Tu mamá iba de lentes oscuros que
tapaban su mirada dulce, dándole aire de mujer, no de mamá. Se trataba de una
estampa que nunca le habías registrado.
Manejaba tu papá. Y tu mamá, de copiloto,
miraba por el retrovisor a tus hermanos dormidos. Pero ella volteó y te regaló
una sonrisa, de esas que iluminaban toda su cara, toda la casa. Se trataba de
un gesto que aseguraba que detrás de ese antifaz de diva mexicana, estaba ella,
para ti.
¿Será que todos los humanos
recordamos el color de algún traje de baño de la infancia? El tuyo era naranja
con rayas rojas. Arriba llevabas una camisa de colores claros, a cuadros, manga
corta. Bajaste de su mano. Ibas cómo frenando el paso, evitando velocidad en la
empinada.
Abajo estaba yo, traje de baño
entero, verde limón.
Ustedes iban en busca del mar
para calmar tus gripes recurrentes. “Mejor húndalo en agua salada”, dijo el
doctor, negándose a seguir recomendando medicinas que imitaban las propiedades
del océano.
La línea recta del camino se había
vuelto rizos alrededor de la montaña y, de pronto, tras una curva cerrada, el
mar. (Ella contaba esto y le acariciaba la mano con una dulzura que sólo crecía
en esa intimidad)
Desde allí se veía el agua como una
sola inmensidad con el cielo. ¿Sabes lo que pensaste en ese instante? Pensaste:
“Con que este es el verdadero límite ¡¿Eh?¡” ¿De dónde habrás sacado semejante
expresión? Era como la voz de un semi-héroe que te había poseído. Sí, de esos semi héroes de la tele, que son
buenazos pero también hacen reír. (En ese momento pensabas que conseguir ambas
cosas en una misma persona era asunto de ficciones infantiles)

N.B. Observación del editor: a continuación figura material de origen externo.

(** Inferring a module that is in a cycle injects its functions twice: the module is not
    among those that are loaded, so that what imports it loads it once more. *)
Lemma inferred_module_linked_again :
  (fun x => injected (engine x.2)) <$>
    infer_module demo_parse [demo_importer] (fun _ => lret tt) tt 5 (mkImportRequest (mkModuleId ["a"]) None) demo_world =
  Some [([], []); ([], ["g"]); ([], ["f"]); ([], []); (["g"], []); (["f"], []); (["f"], [])].
Proof. vm_compute; reflexivity. Qed.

Entonces, ambos estallaron en
carcajadas finalizando -por esa noche- el juego de contarse y reinventarse escenas
de su vida, el uno al otro, una y otra vez. Ambos sabían que siempre se
recuerda un suceder tal y como se
recordó la última vez que lo recordaron, y así se reinventaban, para no
aburrirse de haberse amado desde hace tanto.